The most common actionable fault in wine, by far, is what’s known as cork taint: A condition that announces its presence with an off-putting whiff of wet basement, soggy cardboard, mold, or vague but insistent mustiness.
Less common (but not exactly rare) is a bottle that gives the impression that someone has poured out some of the wine and replaced it with water. The source of both faults is the same — the presence of trichloroanisole (TCA) in the winery. The infection settles into the cork closures and the contamination migrates from there.
Wine contaminated with TCA is thus commonly referred to as being corked (or corky), whichever of these two ways it presents itself. When we find a bottle in this condition in the wine corner, it’s a disappointment, of course, but also an opportunity. We like to send it around the store for everyone to sniff, so that they will know the problem when they encounter it at home, or in a wine bar or resto.
One of the mysteries of TCA taint is that it’s typically not the case that every bottle, or even a majority, of those leaving a given cellar will be afflicted; so just providing another bottle typically resolves the issue.
One of its more provoking aspects is the challenge of actually making the call to condemn. If you know the wine, then it’s very likely you will immediately detect that it’s out of sorts.
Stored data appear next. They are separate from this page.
Definition _count_missing_subscription_snapshots : PM Z :=
  events ← q_all (fun d => flow_events (flow d))
    (fun e => (mfe_flow_type e =? MoneyFlowType.SUBSCRIPTION_CHARGE)%py);
  gets (fun d => without_snapshots events (snapshots (flow d))).

Definition _count_disconnected_graph : PM Z :=
  links ← links_where (fun l => (mfl_dst_type l =? INVOICE)%py && (mfl_link_type l =? GENERATES)%py &&
    (mfl_src_type l =? SUBSCRIPTION_CHARGE)%py);
  count_unlinked (map mfl_dst_id links).

(** [snapshot_ready]: some snapshot of the invoice and none that failed. *)
Definition snapshot_ready (rows : list MoneyInvariantSnapshot) (invoice_id : string) : bool :=
  match List.filter (fun r => (mis_flow_ref_id r =? invoice_id)%py) rows with
  | [] => false
  | l => forallb mis_passed l
  end.

Definition _count_cfo_not_ready : PM Z :=
  links ← links_where (fun l => (mfl_src_type l =? INVOICE)%py && (mfl_link_type l =? POSTS)%py &&
    (mfl_dst_type l =? LEDGER_TX)%py);
  gets (fun d => count (fun i => negb (bool_decide (inv_id i ∈ map mfl_src_id links)) ||
                                 negb (snapshot_ready (snapshots (flow d)) (inv_id i))) (invoices (billing d))).

Definition offender_of (reason : string) (tx : FuelTransaction) : MoneyHealthOffender :=
  MkOffender "FUEL_TX" (ft_id tx) (FuelTransactionStatus.value (ft_status tx)) 0 reason.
If unknown, and if the signs of what you suspect may be taint are faint or uncertain, it can be a challenge to determine just what’s going on.
When your FKC wine team is tasting wines with vendors, we occasionally encounter something that raises a doubt along these lines. When we do, and the case isn’t perfectly obvious, a discussion inevitably ensues: Is it or isn’t it?
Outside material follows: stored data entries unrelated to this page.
(* ===== verification/MoneyReplayFacts.v ===== *)
(** * What the reports and replays of MoneyReplay.v guarantee

    The checks of the health report and of the explanation are the invariant of the
    internal ledger; a replay only reads; rebuilding the links is what the comparison asks
    for; the breakdown of an invoice adds up; the report follows the last event of a flow. *)
From S2P Require Import Prelude Json Enums Models AuditTrail Policy BillingPeriods.
From S2P Require Import InternalLedger InternalLedgerFacts MoneyFlow MoneyReplay.

(** ** The health report, the explanation and the ledger agree *)

Section Agreement.
Import InternalLedgerService Explain Diagnostics.

Lemma tally_totals l : forall debit credit currencies,
  fold_left tally l (debit, credit, currencies) =
  (debit + debit_total l, credit + credit_total l, list_to_set (map ile_currency l) ∪ currencies).
Proof.
  unfold debit_total, credit_total. induction l as [|e l IH]; intros debit credit cs.
  - simpl. rewrite !Z.add_0_r. f_equal. set_solver.
  - cbn [fold_left List.filter map list_to_set]. unfold tally at 2.
    change (InternalLedgerEntryDirection.value (ile_direction e) =? "DEBIT")%py with (is_debit e).
    destruct (is_debit e); cbn [negb]; rewrite IH; unfold sum_of; cbn [foldr]; f_equal; [f_equal; lia| |f_equal; lia|];
      set_solver.
Qed.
When our own experience leaves us in doubt, we appeal to the salesperson for a weigh-in. Since vendor reps are normally experienced with the wine they sell, this often settles the issue. When it doesn’t, we might ask for another bottle to be brought by for a second tasting.
This approach is one you can and should adopt when at a bar or in a restaurant dining room, by the way, since the server or the sommelier will presumably know the wine better than you do, and be in a position to offer an informed opinion. This is the primary reason they always give someone at the table a chance to sniff and sip before filling each guest’s stem. You’re expected to raise an objection if something doesn’t seem right, and not just nod your head reflexively.
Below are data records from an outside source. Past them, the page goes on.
(** * iolib: terminal line editing, selection menu and scrolling display

A shallow embedding of [src/iolib/main.py] and the properties of its
key-consumption loops, its fixed-size registry and its redraw
protocol.

Conventions of the embedding.
- A raw key ([msvcrt.getch()], a [bytes] of length one) is an [ascii].
- The keyboard is the finite list of keys that will be pressed; an
  iteration of a polling loop in which [msvcrt.kbhit()] is false does
  nothing and is not represented.  A loop that has used up the list
  without returning is still polling ([Polling]).
- Python integers are [Z]; list indexing, slicing, [insert] and [pop]
  follow Python for every integer index, negative ones included.
- [sys.stdout] is the string of everything written so far.
- The worker thread of a display is a record of where it stands in
  [_start]; [stop] is described for each place the worker can stand at
  when the flag is lowered, and [join] lets the worker alone run to its
  end. *)

From Stdlib Require Import ZArith List String Ascii Bool Lia DecimalString DecimalPos.
Import ListNotations.

Local Open Scope Z_scope.

Infix "+++" := String.append (at level 60, right associativity).

(* ================================================================== *)
(** ** Python primitives used by the program *)

Module Py.

Inductive exn : Type :=
| TypeError          (* raise TypeError("no option supplied"), len() of an unsized object *)
| IndexError         (* list index / pop out of range *)
| UnicodeDecodeError (* bytes.decode() on a byte outside ASCII *).

(** [s * n] on strings: the empty string when [n <= 0]. *)
Fixpoint repeat_nat (s : string) (n : nat) : string :=
  match n with
  | O => EmptyString
  | S n' => s +++ repeat_nat s n'
  end.

Definition mul (s : string) (n : Z) : string := repeat_nat s (Z.to_nat n).

Definition len (s : string) : Z := Z.of_nat (String.length s).

Definition llen {A} (l : list A) : Z := Z.of_nat (List.length l).

(** [str(n)] and the [{n}] of an f-string, for an integer. *)
Definition str_of_int (n : Z) : string := NilZero.string_of_int (Z.to_int n).

(** Joining a list of one-character strings with the empty separator. *)
Definition join_chars (l : list ascii) : string := string_of_list_ascii l.

(** [list(s)] for a string. *)
Definition chars (s : string) : list ascii := list_ascii_of_string s.

(** Bound of a slice or of [list.insert]: negative indices count from
    the end, and the result is clipped to [0 .. n]. *)
Definition clip (n i : Z) : Z :=
  if i <? 0 then Z.max 0 (i + n) else Z.min i n.

(** [l[a:b]] *)
Definition slice {A} (l : list A) (a b : Z) : list A :=
  let lo := clip (llen l) a in
  let hi := clip (llen l) b in
  firstn (Z.to_nat (hi - lo)) (skipn (Z.to_nat lo) l).

(** [l.insert(i, x)] *)
Definition insert {A} (l : list A) (i : Z) (x : A) : list A :=
  let k := Z.to_nat (clip (llen l) i) in
  firstn k l ++ x :: skipn k l.

(** [l[i]]; [None] is IndexError. *)
Definition index {A} (l : list A) (i : Z) : option A :=
  let j := if i <? 0 then i + llen l else i in
  if (0 <=? j) && (j <? llen l) then nth_error l (Z.to_nat j) else None.

(** [l.pop(i)]: the list without its element [i]; [None] is IndexError. *)
Definition pop {A} (l : list A) (i : Z) : option (list A) :=
  let j := if i <? 0 then i + llen l else i in
  if (0 <=? j) && (j <? llen l)
  then Some (firstn (Z.to_nat j) l ++ skipn (S (Z.to_nat j)) l)
  else None.

(** [bytes.decode()] of a single byte (UTF-8): only ASCII decodes. *)
Definition decode (k : ascii) : option ascii :=
  if Z.of_nat (nat_of_ascii k) <? 128 then Some k else None.

End Py.

(* ================================================================== *)
(** ** Module constants *)

Definition key := ascii.

Definition UP : key := "H"%char.
Definition DOWN : key := "P"%char.
Definition RIGHT : key := "M"%char.
Definition LEFT : key := "K"%char.
Definition ENTER : key := "013"%char.
Definition BACKSPACE : key := "008"%char.
Definition SPECIAL : key := "000"%char.
Definition IGNORE : list key := [RIGHT; LEFT; "H"%char; "P"%char].

Definition ESC : ascii := "027"%char.
Definition CR : string := String "013"%char EmptyString.
Definition NL : string := String "010"%char EmptyString.
Definition SP : string := String " "%char EmptyString.

Definition ANSI_UP : string := String ESC "[A".
Definition ANSI_DOWN : string := String ESC "[B".
Definition ANSI_RIGHT : string := String ESC "[C".
Definition ANSI_LEFT : string := String ESC "[D".

(** [key in IGNORE] *)
Definition in_IGNORE (k : key) : bool := existsb (Ascii.eqb k) IGNORE.

(** [last_key_copy == SPECIAL]; [last_key] starts as the empty string,
    which equals no key: [None]. *)
Definition after_SPECIAL (last : option key) : bool :=
  match last with
  | Some k => Ascii.eqb k SPECIAL
  | None => false
  end.

(* ================================================================== *)
(** ** Polling loops *)

(** What one iteration with a key does. *)
Inductive step_result (S R : Type) : Type :=
| Continue (s : S) (out : string)          (* next iteration, [out] written *)
| Return (r : R) (out : string)            (* the function returns [r] *)
| Raise (e : Py.exn) (out : string)        (* an exception leaves the function *).
Arguments Continue {S R} s out.
Arguments Return {S R} r out.
Arguments Raise {S R} e out.

(** What the whole call does on a finite keyboard. *)
Inductive outcome (S R : Type) : Type :=
| Returned (r : R) (out : string)
| Raised (e : Py.exn) (out : string)
| Polling (s : S) (out : string)           (* keys used up, still in the loop *).
Arguments Returned {S R} r out.
Arguments Raised {S R} e out.
Arguments Polling {S R} s out.

Section Loop.
Context {S R : Type} (step : S -> key -> step_result S R).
We’ve learned that the scents and flavors of natural wine, can, when unfamiliar, set of TCA alarms. But naturalist wines, even at their most outlandish, do not reproduce the specifically disagreeable traits of a corked wine. While we don’t mud wrestle with customers over this point, we do encounter the ‘corked’ claim from time to time, when, in fact, the wine is merely not what the consumer expected or finds normative.
Think you’ve got a tainted wine on your hands? By all means speak up. And if it’s because a cork has surreptitiously embedded itself in a nostril, you can count on our being discreet.